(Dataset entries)
<<<<
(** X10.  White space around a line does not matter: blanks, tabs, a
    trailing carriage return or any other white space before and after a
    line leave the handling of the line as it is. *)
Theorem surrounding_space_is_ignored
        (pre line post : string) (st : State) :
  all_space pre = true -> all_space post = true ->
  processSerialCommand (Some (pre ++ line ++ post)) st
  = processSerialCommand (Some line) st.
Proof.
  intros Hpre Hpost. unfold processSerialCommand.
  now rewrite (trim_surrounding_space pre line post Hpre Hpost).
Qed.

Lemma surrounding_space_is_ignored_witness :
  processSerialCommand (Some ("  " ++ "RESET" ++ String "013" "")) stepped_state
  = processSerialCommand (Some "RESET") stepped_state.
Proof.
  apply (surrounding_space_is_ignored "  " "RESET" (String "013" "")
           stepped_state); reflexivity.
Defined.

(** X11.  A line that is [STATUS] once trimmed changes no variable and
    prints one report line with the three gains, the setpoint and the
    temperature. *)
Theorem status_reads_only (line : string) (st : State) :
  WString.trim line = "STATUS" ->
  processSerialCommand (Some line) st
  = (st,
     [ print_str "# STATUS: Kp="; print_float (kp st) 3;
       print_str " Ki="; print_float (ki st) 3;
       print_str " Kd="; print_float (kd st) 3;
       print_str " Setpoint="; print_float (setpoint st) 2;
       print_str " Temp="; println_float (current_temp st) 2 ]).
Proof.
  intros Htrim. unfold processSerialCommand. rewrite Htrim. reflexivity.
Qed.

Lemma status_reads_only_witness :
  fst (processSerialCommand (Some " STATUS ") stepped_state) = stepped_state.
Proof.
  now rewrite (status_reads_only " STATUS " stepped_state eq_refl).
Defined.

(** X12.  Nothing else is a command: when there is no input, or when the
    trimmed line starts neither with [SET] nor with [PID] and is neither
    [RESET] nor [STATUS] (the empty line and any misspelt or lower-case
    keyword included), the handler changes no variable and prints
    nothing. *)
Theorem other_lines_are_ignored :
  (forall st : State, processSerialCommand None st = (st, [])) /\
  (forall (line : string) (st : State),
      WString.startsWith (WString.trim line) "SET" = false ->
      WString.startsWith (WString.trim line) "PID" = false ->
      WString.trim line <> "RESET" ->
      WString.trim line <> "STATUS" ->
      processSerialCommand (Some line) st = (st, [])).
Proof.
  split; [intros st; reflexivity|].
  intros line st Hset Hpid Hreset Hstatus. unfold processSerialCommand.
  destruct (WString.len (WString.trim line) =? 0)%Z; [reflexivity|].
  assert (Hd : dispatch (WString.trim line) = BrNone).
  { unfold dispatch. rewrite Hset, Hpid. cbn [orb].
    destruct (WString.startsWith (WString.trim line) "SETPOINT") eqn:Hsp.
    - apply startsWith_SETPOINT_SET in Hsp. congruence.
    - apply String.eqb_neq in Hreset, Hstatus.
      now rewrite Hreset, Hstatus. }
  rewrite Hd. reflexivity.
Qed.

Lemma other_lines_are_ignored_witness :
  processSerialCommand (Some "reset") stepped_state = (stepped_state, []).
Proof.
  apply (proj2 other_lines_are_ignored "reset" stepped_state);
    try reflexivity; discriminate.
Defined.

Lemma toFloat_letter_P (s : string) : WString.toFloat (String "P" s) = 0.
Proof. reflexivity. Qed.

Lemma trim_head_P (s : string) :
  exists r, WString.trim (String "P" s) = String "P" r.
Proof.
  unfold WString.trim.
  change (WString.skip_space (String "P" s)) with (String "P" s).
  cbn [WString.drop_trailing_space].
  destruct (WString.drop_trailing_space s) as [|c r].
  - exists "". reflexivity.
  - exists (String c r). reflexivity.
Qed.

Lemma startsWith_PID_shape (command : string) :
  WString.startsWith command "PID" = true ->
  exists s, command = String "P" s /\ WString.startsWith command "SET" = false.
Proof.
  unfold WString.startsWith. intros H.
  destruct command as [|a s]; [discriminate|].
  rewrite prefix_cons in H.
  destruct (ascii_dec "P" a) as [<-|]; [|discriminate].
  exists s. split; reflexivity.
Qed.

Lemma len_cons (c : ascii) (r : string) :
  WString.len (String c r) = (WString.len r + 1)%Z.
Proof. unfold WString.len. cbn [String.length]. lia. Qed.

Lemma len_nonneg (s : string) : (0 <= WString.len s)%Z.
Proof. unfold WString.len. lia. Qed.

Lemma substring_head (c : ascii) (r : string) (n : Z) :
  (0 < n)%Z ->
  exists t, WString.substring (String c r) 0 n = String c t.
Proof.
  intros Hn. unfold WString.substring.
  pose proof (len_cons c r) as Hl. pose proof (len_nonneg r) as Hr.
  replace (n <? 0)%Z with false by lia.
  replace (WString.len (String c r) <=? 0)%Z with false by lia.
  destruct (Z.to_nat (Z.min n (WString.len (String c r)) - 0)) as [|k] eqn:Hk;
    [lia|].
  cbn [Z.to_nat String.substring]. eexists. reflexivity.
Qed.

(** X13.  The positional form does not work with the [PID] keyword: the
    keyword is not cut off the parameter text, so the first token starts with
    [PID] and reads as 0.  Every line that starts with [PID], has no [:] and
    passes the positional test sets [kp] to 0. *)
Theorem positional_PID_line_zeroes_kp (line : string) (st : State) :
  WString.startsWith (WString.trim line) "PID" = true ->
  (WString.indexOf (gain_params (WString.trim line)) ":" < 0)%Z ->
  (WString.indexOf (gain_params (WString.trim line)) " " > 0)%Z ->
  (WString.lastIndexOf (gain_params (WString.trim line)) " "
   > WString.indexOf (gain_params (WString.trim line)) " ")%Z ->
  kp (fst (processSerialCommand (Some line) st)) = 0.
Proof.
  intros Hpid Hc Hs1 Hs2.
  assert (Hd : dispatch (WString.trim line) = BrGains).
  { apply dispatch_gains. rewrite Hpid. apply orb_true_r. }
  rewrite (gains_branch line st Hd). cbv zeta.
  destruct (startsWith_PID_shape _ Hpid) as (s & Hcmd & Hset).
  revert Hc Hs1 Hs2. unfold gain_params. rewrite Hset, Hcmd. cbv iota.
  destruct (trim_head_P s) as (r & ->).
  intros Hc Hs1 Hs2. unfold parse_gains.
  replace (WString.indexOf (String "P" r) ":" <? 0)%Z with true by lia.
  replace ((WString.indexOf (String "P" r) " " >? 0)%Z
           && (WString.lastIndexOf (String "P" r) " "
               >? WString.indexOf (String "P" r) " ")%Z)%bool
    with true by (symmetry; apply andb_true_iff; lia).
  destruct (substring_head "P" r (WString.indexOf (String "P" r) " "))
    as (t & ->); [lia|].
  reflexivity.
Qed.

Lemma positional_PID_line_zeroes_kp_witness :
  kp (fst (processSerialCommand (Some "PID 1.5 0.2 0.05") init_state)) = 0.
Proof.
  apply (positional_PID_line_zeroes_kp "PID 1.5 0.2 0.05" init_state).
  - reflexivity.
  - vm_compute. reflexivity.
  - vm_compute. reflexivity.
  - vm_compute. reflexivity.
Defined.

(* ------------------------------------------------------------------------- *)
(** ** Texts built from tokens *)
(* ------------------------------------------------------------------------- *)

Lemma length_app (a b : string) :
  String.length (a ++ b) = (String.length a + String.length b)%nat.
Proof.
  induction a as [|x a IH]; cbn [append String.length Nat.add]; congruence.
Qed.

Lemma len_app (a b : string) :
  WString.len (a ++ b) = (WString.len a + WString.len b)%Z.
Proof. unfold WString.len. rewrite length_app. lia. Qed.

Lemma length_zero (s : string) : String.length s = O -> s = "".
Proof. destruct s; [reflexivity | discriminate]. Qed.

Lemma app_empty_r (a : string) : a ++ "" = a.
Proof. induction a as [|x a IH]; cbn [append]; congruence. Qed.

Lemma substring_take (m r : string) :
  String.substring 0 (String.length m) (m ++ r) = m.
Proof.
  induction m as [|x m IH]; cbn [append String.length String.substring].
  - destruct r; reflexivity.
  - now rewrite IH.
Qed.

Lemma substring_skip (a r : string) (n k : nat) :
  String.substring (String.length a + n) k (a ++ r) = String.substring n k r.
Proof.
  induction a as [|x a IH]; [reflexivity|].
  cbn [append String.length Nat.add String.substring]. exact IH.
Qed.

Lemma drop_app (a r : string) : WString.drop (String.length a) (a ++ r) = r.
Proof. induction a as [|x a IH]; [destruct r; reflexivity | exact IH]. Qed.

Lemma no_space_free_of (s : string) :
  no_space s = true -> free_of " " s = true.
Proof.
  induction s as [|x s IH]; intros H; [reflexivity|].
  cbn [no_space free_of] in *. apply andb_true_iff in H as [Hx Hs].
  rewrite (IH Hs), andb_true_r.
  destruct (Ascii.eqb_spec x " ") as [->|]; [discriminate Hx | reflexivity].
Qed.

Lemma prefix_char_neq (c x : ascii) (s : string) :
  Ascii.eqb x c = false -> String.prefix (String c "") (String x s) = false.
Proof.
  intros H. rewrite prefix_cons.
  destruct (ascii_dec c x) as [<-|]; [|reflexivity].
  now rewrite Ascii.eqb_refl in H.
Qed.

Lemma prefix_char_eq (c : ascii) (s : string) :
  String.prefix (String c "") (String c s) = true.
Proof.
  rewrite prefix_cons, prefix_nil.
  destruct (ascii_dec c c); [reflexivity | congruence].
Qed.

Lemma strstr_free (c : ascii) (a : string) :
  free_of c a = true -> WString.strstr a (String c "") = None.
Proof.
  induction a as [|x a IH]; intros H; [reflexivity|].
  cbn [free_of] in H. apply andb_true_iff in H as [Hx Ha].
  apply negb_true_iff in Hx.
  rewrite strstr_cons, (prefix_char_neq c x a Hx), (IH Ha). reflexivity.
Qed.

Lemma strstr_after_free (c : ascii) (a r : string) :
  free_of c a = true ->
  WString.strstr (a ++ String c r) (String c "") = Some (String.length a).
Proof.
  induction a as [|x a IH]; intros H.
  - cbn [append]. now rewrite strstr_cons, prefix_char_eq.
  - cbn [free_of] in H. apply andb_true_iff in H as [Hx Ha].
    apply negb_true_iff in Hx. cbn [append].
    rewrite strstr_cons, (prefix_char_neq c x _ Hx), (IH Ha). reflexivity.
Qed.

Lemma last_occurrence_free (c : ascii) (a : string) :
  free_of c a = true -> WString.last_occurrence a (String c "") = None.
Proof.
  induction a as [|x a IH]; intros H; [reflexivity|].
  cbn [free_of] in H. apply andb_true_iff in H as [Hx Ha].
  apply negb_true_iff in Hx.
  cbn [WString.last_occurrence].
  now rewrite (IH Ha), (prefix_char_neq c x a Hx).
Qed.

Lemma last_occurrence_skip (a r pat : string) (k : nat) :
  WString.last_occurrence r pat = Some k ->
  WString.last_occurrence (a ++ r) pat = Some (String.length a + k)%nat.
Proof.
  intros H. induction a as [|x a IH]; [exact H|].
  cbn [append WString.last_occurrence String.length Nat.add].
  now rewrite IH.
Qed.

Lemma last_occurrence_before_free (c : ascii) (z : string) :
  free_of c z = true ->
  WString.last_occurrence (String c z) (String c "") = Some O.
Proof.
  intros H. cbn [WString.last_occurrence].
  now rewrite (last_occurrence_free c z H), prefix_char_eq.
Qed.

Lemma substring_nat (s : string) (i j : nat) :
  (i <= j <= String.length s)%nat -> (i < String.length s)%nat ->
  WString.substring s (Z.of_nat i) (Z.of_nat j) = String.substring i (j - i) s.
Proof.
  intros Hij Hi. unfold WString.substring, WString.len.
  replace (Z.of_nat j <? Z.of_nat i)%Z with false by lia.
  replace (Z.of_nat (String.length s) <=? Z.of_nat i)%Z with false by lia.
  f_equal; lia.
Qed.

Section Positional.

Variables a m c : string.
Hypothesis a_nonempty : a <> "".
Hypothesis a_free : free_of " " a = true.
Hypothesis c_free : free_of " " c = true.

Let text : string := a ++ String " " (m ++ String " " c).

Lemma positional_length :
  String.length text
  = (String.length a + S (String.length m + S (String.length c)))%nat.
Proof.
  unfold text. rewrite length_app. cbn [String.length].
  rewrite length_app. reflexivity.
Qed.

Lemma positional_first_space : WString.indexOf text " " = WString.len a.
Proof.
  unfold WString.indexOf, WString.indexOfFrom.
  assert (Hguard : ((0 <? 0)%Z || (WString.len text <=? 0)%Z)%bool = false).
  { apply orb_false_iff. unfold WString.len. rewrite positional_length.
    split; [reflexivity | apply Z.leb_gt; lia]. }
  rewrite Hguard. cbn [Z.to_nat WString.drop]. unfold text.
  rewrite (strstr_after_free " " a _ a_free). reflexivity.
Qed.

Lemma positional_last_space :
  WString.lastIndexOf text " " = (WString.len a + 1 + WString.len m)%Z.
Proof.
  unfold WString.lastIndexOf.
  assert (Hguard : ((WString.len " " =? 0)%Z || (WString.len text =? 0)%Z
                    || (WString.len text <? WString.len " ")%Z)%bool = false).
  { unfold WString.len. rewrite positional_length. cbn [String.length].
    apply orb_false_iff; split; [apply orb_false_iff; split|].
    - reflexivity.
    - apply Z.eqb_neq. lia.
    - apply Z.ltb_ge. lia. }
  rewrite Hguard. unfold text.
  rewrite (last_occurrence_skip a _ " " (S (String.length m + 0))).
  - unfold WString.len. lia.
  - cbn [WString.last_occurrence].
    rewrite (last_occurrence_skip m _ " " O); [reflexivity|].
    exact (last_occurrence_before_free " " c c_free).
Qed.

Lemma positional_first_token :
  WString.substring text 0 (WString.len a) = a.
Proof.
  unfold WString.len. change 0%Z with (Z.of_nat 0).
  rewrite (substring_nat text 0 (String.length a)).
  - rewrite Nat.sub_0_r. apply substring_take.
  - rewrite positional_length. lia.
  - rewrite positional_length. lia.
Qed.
>>>>
<<<<
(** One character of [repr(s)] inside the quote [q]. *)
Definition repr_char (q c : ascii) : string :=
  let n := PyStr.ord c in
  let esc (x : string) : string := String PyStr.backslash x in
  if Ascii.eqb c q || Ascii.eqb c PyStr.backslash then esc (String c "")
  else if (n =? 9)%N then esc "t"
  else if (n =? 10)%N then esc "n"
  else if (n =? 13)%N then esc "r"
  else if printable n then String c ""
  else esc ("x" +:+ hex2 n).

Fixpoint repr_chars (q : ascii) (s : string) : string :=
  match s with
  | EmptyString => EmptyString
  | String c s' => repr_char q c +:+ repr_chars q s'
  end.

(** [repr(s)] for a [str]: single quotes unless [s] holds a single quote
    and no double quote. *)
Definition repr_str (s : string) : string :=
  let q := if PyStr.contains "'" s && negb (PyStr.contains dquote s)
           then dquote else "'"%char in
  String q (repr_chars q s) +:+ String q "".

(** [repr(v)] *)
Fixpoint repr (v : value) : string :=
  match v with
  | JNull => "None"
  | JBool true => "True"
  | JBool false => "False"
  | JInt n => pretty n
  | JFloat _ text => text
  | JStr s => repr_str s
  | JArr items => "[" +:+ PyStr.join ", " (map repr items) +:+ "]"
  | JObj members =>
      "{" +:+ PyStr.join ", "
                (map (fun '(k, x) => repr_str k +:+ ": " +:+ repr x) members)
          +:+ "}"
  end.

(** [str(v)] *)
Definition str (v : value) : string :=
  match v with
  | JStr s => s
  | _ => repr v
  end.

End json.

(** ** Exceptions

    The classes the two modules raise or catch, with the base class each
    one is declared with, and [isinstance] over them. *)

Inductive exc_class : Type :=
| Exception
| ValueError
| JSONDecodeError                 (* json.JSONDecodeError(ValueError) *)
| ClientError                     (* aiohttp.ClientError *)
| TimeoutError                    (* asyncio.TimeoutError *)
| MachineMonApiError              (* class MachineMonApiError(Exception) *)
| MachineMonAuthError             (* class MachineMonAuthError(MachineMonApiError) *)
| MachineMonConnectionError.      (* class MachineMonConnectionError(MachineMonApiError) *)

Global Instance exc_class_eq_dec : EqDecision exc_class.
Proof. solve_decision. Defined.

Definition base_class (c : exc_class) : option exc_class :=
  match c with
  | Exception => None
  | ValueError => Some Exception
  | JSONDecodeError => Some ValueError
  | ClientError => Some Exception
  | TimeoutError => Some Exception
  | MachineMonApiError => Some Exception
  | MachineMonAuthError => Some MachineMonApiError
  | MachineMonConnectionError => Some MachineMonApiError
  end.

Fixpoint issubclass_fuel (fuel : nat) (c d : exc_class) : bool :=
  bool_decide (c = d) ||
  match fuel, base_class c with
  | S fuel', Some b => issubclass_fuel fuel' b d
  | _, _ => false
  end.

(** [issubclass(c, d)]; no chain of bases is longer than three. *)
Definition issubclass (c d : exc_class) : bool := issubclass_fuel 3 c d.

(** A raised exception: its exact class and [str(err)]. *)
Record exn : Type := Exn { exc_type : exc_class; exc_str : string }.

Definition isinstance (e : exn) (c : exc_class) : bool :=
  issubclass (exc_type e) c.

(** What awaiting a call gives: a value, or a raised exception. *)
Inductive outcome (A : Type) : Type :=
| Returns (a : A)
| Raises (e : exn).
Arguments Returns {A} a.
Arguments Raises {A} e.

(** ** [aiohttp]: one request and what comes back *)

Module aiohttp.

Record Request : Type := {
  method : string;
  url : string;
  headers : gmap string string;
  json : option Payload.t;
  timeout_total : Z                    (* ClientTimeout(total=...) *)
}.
>>>>
### Problem statement
Where in the records does the string "Hpost" appear? Copy every line that has it.

### Result below
  intros Hpre Hpost. unfold processSerialCommand.
  now rewrite (trim_surrounding_space pre line post Hpre Hpost).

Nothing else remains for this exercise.